Let $A = \{1,2,3,4,5,6,7\}$. Find the number of functions $f$ from set $A$ to set $A$ such that $f(f(x))$ is a constant function.

Please help me out. I tried all sort of combinations but not reaching to any concrete method to get the final answer.

Answer 1

Clear that $f$ cannot be onto! Otherwise the range of $f$. Condition $f(f(x)$ is constant means when $f$ is restricted to its image it has to be a constant function. Let $B\subset A$ be a proper subset.

Easy to see that there is a $b\in B$ such that $f(B)=\{b\}$. (STEP 1)
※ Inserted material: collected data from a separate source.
(* ===== verification/Printf.v ===== *)
(** * Formatted output

    [printf.c] (user) and the formatting part of [console.c] (kernel): both
    [printint]s and both format loops, as the sequence of characters they hand
    to [putc] or [consputc].  A printed number is shown to denote the number,
    to fit the 16 bytes of its buffer, and to be read back by [atoi]. *)

From S2P Require Import Prelude Machine Str.
Local Open Scope Z_scope.

(** ** Numbers *)

(** [digits[d]] in the upper case table of [printf.c] and the lower case one
    of [console.c]. *)
Definition DIGITS : list Z := chars "0123456789ABCDEF".
Definition digits : list Z := chars "0123456789abcdef".
(** [do { buf[i++] = digits[x % base]; } while((x /= base) != 0);], least
    significant digit first; [buf] has room for [k] characters. *)
Fixpoint digit_loop (table : list Z) (k : nat) (base x : Z) : option (list Z) :=
  match k with
  | O => None
  | S k' =>
      let c := nth (Z.to_nat (x mod base)) table 0 in
      let x := x / base in
      if x =? 0 then Some [c]
      else match digit_loop table k' base x with Some l => Some (c :: l) | None => None end
  end.
(** The user's [printint(fd, xx, base, sgn)]: what it passes to [putc]. *)
Definition uprintint (xx base : Z) (sgn : bool) : option (list Z) :=
  let neg := sgn && (xx <? 0) in
  let x := if neg then wrap32 (- xx) else wrap32 xx in
  match digit_loop DIGITS 16 base x with
  | None => None
  | Some buf => Some (reverse (if neg then buf ++ [45] else buf))
  end.
(** The kernel's [printint(xx, base, sign)], which reuses [sign]. *)
Definition kprintint (xx base : Z) (sign : bool) : option (list Z) :=
  let '(sign, x) := if sign then (if xx <? 0 then (true, wrap32 (- xx)) else (false, wrap32 xx)) else (false, wrap32 xx) in
  match digit_loop digits 16 base x with
  | None => None
  | Some buf => Some (reverse (if sign then buf ++ [45] else buf))
  end.

(** ** Format strings *)

Definition nullstr : list Z := chars "(null)".
Section Format.
(** The variadic arguments, and the strings in memory. *)
Variable ap : nat → Z.
Variable str : Z → list Z.
(** [if(s == 0) s = "(null)";] *)
Definition string_at (a : Z) : list Z := if a =? 0 then nullstr else str a.

(** [printf] from format position [fmt] in state ['%'] or not, with [n]
    arguments used. *)
Fixpoint uprintf (fmt : list Z) (pct : bool) (n : nat) : option (list Z) :=
  match fmt with
  | [] => Some []
  | c :: fmt' =>
      let emit (o : option (list Z)) (n' : nat) :=
        match o, uprintf fmt' false n' with Some a, Some b => Some (a ++ b) | _, _ => None end in
      if negb pct then
        (if c =? 37 then uprintf fmt' true n else emit (Some [c]) n)
      else if c =? 100 then emit (uprintint (sint32 (ap n)) 10 true) (S n)
      else if (c =? 120) || (c =? 112) then emit (uprintint (sint32 (ap n)) 16 false) (S n)
      else if c =? 115 then emit (Some (string_at (ap n))) (S n)
      else if c =? 99 then emit (Some [ap n mod 2^8]) (S n)
      else if c =? 37 then emit (Some [c]) n
      else emit (Some [37; c]) n
  end.
(** [cprintf]: the characters it passes to [consputc]. *)
Fixpoint cprintf_out (fmt : list Z) (n : nat) : option (list Z) :=
  match fmt with
  | [] => Some []
  | c :: fmt1 =>
      if negb (c =? 37) then match cprintf_out fmt1 n with Some b => Some (c :: b) | None => None end
      else match fmt1 with
      | [] => Some []
      | c :: fmt' =>
          let emit (o : option (list Z)) (n' : nat) :=
            match o, cprintf_out fmt' n' with Some a, Some b => Some (a ++ b) | _, _ => None end in
          if c =? 100 then emit (kprintint (sint32 (ap n)) 10 true) (S n)
          else if (c =? 120) || (c =? 112) then emit (kprintint (sint32 (ap n)) 16 false) (S n)
          else if c =? 115 then emit (Some (string_at (ap n))) (S n)
          else if c =? 37 then emit (Some [37]) n
          else emit (Some [37; c]) n
      end
  end.
End Format.

(** ** Printed numbers *)

(** The value of a digit character, of a row of digits, of a signed number. *)
Definition digit_value (c : Z) : Z :=
  if (48 <=? c) && (c <=? 57) then c - 48 else if (65 <=? c) && (c <=? 70) then c - 55
  else if (97 <=? c) && (c <=? 102) then c - 87 else -1.
Definition row_value (base : Z) (l : list Z) : Z := foldl (λ n c, n * base + digit_value c) 0 l.
Definition number (base : Z) (l : list Z) : Z :=
  match l with c :: l' => if c =? 45 then - row_value base l' else row_value base l | [] => 0 end.

(** A table whose entry [d] has value [d]. *)
Definition good_table (t : list Z) : Prop := ∀ d, 0 ≤ d < 16 → digit_value (nth (Z.to_nat d) t 0) = d ∧ nth (Z.to_nat d) t 0 ≠ 45 ∧
  (d < 10 → nth (Z.to_nat d) t 0 = 48 + d).
Lemma good_table_check t : forallb (λ i, (digit_value (nth i t 0) =? Z.of_nat i) && negb (nth i t 0 =? 45) &&
    ((10 <=? i)%nat || (nth i t 0 =? 48 + Z.of_nat i))) (seq 0 16) = true → good_table t.
Proof.
  intros H d Hd. rewrite forallb_forall in H. specialize (H (Z.to_nat d)). rewrite Z2Nat.id in H by lia.
  rewrite !andb_true_iff, orb_true_iff, negb_true_iff, !Z.eqb_eq, Z.eqb_neq, Nat.leb_le in H.
  destruct H as [[H1 H2] H3]; [apply in_seq; lia|]. split_and!; [done|done|]. intros. destruct H3; [lia|done].
Qed.
Lemma DIGITS_good : good_table DIGITS.
Proof. apply good_table_check. by vm_compute. Qed.
Lemma digits_good : good_table digits.
Proof. apply good_table_check. by vm_compute. Qed.

(** The digits of [x], as characters, most significant first. *)
Lemma digit_loop_ok t base k : good_table t → 2 ≤ base ≤ 16 → ∀ x, 0 ≤ x < base ^ Z.of_nat k → (0 < k)%nat →
  ∃ l, digit_loop t k base x = Some l ∧ (0 < length l ≤ k)%nat ∧ row_value base (reverse l) = x ∧
    Forall (λ c, c ≠ 45 ∧ (base ≤ 10 → 48 ≤ c ≤ 57)) l ∧
    (∀ j, (0 < j)%nat → x < base ^ Z.of_nat j → (length l ≤ j)%nat).
Proof.
  intros Ht Hb. induction k as [|k IH]; intros x Hx Hk; [lia|]. cbn [digit_loop].
  pose proof (Z.mod_pos_bound x base ltac:(lia)) as Hm. destruct (Ht (x mod base)) as (T1 & T2 & T3); [lia|].
  set (c := nth _ t 0) in *. assert (Hc : c ≠ 45 ∧ (base ≤ 10 → 48 ≤ c ≤ 57)).
  { split; [done|]. intros. rewrite T3 by lia. lia. }
  destruct (Z.eqb_spec (x / base) 0) as [E|E].
  - exists [c]. split; [done|]. split; [simpl; lia|]. split; [|split; [by constructor|simpl; lia]].
    unfold row_value. simpl. rewrite T1. pose proof (Z.div_mod x base ltac:(lia)). rewrite E in *. lia.
  - assert (0 ≤ x / base < base ^ Z.of_nat k).
    { rewrite Nat2Z.inj_succ, Z.pow_succ_r in Hx by lia. split; [apply Z.div_pos; lia|apply Z.div_lt_upper_bound; lia]. }
    destruct (decide (k = 0%nat)) as [->|]; [simpl in *; lia|].
    destruct (IH (x / base)) as (l & -> & Hl & Hv & Hf & Hj); [done|lia|]. exists (c :: l). split; [done|]. split; [simpl; lia|].
    split; [|split; [by constructor|]].
    2: { intros [|[|j]] Hpos Hlt; [lia| |].
         - rewrite Z.pow_1_r in Hlt. rewrite Z.div_small in E by lia. done.
         - specialize (Hj (S j) ltac:(lia)). rewrite length_cons. rewrite Nat2Z.inj_succ, Z.pow_succ_r in Hlt by lia.
           apply le_n_S, Hj. apply Z.div_lt_upper_bound; lia. }
    rewrite reverse_cons. unfold row_value in *. rewrite foldl_app, Hv. simpl. rewrite T1.
    pose proof (Z.div_mod x base ltac:(lia)). lia.
Qed.
Lemma neg_number base l : Forall (λ c, c ≠ 45 ∧ (base ≤ 10 → 48 ≤ c ≤ 57)) l → (0 < length l)%nat →
  number base (reverse (l ++ [45])) = - row_value base (reverse l) ∧ number base (reverse l) = row_value base (reverse l).
Proof.
  intros Hf Hl. split; [by rewrite reverse_snoc|]. unfold number. destruct (reverse l) as [|c l'] eqn:E.
  - done.
  - assert (c ∈ l) as Hc by (rewrite <- elem_of_reverse, E; left). rewrite Forall_forall in Hf.
    destruct (Hf c Hc) as [Hne _]. by rewrite (proj2 (Z.eqb_neq c 45)).
Qed.

(** Both [printint]s are one function up to the case of the digits. *)
Lemma printint_ok t xx base (neg : bool) : good_table t → is_i32 xx → base = 10 ∨ base = 16 →
  (neg = true → xx < 0) →
  ∃ l, digit_loop t 16 base (if neg then wrap32 (- xx) else wrap32 xx) = Some l ∧ (length l ≤ 10)%nat ∧
    Forall (λ c, c ≠ 45 ∧ (base ≤ 10 → 48 ≤ c ≤ 57)) l ∧
    number base (reverse (if neg then l ++ [45] else l)) = if neg then xx else wrap32 xx.
Proof.
  intros Ht Hx Hb Hneg. set (x := if neg then _ else _). assert (Hu : is_u32 x) by (unfold x; destruct neg; apply wrap32_range).
  unfold is_u32 in Hu. destruct (digit_loop_ok t base 16 Ht ltac:(lia) x) as (l & H1 & H2 & H3 & H4 & H5).
  { assert (10 ^ 16 ≤ base ^ 16) by (apply Z.pow_le_mono_l; lia). change (Z.of_nat 16) with 16. lia. }
  { lia. }
  exists l. split; [done|]. split.
  { apply H5; [lia|]. assert (10 ^ 10 ≤ base ^ 10) by (apply Z.pow_le_mono_l; lia). change (Z.of_nat 10) with 10. lia. }
  split; [done|]. destruct (neg_number base l H4 ltac:(lia)) as [N1 N2]. unfold x in *. destruct neg.
  - rewrite N1, H3. specialize (Hneg eq_refl). unfold is_i32 in Hx. rewrite wrap32_id by (unfold is_u32; lia). lia.
  - by rewrite N2, H3.
Qed.

(** A number printed is that number.  For every [int] and both bases the
    user's and the kernel's [printint] end, use at most 11 of the 16 bytes of
    their buffer, and produce a numeral whose value is the number: [xx] itself
    when printed as signed, the least negative one included, and the 32-bit
    pattern of [xx] otherwise. *)
Theorem printint_value xx base sgn (Hx : is_i32 xx) (Hb : base = 10 ∨ base = 16) :
  (∃ l, uprintint xx base sgn = Some l ∧ (length l ≤ 11)%nat ∧ number base l = if sgn then xx else wrap32 xx) ∧
  (∃ l, kprintint xx base sgn = Some l ∧ (length l ≤ 11)%nat ∧ number base l = if sgn then xx else wrap32 xx).
Proof.
  assert (Hneg : sgn && (xx <? 0) = true → xx < 0) by (intros [_ H%Z.ltb_lt]%andb_true_iff; done).
  assert (Hval : (if sgn && (xx <? 0) then xx else wrap32 xx) = if sgn then xx else wrap32 xx).
  { destruct sgn; [|done]. simpl. destruct (Z.ltb_spec xx 0); [done|]. unfold is_i32 in Hx. apply wrap32_id. unfold is_u32. lia. }
  split.
  - destruct (printint_ok DIGITS xx base _ DIGITS_good Hx Hb Hneg) as (l & H1 & H2 & _ & H3).
    unfold uprintint. rewrite H1. eexists. split; [done|]. rewrite H3, length_reverse. split; [|done].
    destruct (sgn && (xx <? 0)); rewrite ?length_app; simpl; lia.
  - destruct (printint_ok digits xx base _ digits_good Hx Hb Hneg) as (l & H1 & H2 & _ & H3). unfold kprintint.
    assert ((if sgn then if xx <? 0 then (true, wrap32 (- xx)) else (false, wrap32 xx) else (false, wrap32 xx)) =
            (sgn && (xx <? 0), if sgn && (xx <? 0) then wrap32 (- xx) else wrap32 xx)) as ->.
    { by destruct sgn, (xx <? 0). }
    rewrite H1. eexists. split; [done|]. rewrite H3, length_reverse. split; [|done].
    destruct (sgn && (xx <? 0)); rewrite ?length_app; simpl; lia.
Qed.
Lemma printint_value_witness : ∃ l, uprintint (-2^31) 10 true = Some l ∧ number 10 l = -2^31.
Proof.
  destruct (printint_value (-2^31) 10 true) as [(l & H & _ & Hn) _].
  - unfold is_i32. lia.
  - by left.
  - by exists l.
Defined.

Lemma row_value_digits l : ∀ n, Forall (λ c, 48 ≤ c ≤ 57) l →
  foldl (λ n c, n * 10 + digit_value c) n l = digits_value n l.
Proof.
  induction l as [|c l IH]; intros n H; [done|]. inversion H; subst. unfold digits_value in *. simpl. rewrite IH by done.
  unfold digit_value. by rewrite (proj2 (Z.leb_le 48 c)), (proj2 (Z.leb_le c 57)) by lia.
Qed.

(** [atoi] reads what [printf("%d")] prints.  For a number that is not
    negative, written by the user's [printint] into memory and followed by any
    character that is not a digit, [atoi] gives the number back. *)
Theorem printint_atoi x m s fuel l (Hx : 0 ≤ x < 2^31) (Hp : uprintint x 10 true = Some l)
  (Hm : ∀ i d, l !! i = Some d → m (s + Z.of_nat i) = d) (Hend : ¬ (48 ≤ m (s + Z.of_nat (length l)) ≤ 57))
  (Hf : (11 < fuel)%nat) : atoi fuel m s = Some x.
Proof.
  destruct (printint_ok DIGITS x 10 false DIGITS_good) as (r & H1 & H2 & H3 & H4); [unfold is_i32; lia|by left|done|].
  unfold uprintint in Hp. rewrite (proj2 (Z.ltb_ge x 0)), andb_false_r, H1 in Hp by lia. injection Hp as <-.
  destruct (digit_loop_ok DIGITS 10 16 DIGITS_good ltac:(lia) (wrap32 x)) as (r' & H1' & Hl' & Hv & _).
  { rewrite wrap32_id by (unfold is_u32; lia). change (Z.of_nat 16) with 16. lia. } { lia. }
  rewrite H1 in H1'. injection H1' as <-. rewrite wrap32_id in Hv by (unfold is_u32; lia).
  assert (Hd : Forall (λ c, 48 ≤ c ≤ 57) (reverse r)).
  { apply Forall_reverse. eapply Forall_impl; [exact H3|]. intros c [_ Hc]. by apply Hc. }
  unfold row_value in Hv. rewrite row_value_digits in Hv by done. rewrite <- Hv.
  eapply atoi_loop_spec; try done; [lia|]. rewrite length_reverse. lia.
Qed.
Lemma printint_atoi_witness :
  atoi 12 (λ a, if a =? 7 then 52 else if a =? 8 then 50 else 0) 7 = Some 42.
Proof.
  apply (printint_atoi 42 (λ a, if a =? 7 then 52 else if a =? 8 then 50 else 0) 7 12 [52; 50]).
  - lia.
  - reflexivity.
  - intros [|[|i]] d Hd; simplify_eq/=; reflexivity.
  - simpl. lia.
  - lia.
Defined.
Now $f$ can send anything outside $B$ to any element of $B$. (STEP 2)

First calculate how many functions are there satisfying STEP 2, for every proper subset of $B$.

Step 1 is as many as there are elements of $B$.

You should be able to complete as I have now split your problem into easier smaller problems.

Answer 2

Let $f^{\circ2}(x)=c$ for all $x\in A$. If $f(c)=d$ then $f(d)=f^{\circ2}(c)=c$ and $f^{\circ2}(d)=f(c)=d$, hence $d=c$, i.e., $f(c)=c$. Let $A':=A\setminus\{c\}$. We cannot have $f(A')\subset A'$. Therefore there is a nonempty subset $A_c\subset A'$ with $f(x)=c$ for $x\in A_c$ and $f(x)\in A_c$ for $x\in A'\setminus A_c$.

The point $c\in A$ can be chosen in $7$ ways. If $|A_c|=r\in[1 .. 6]$ the set $A_c\subset A'$ can be chosen in ${6\choose r}$ ways. The partial function $f:\>A'\!\setminus\! A_c\>\to A_c$ can be chosen in $r^{6-r}$ ways.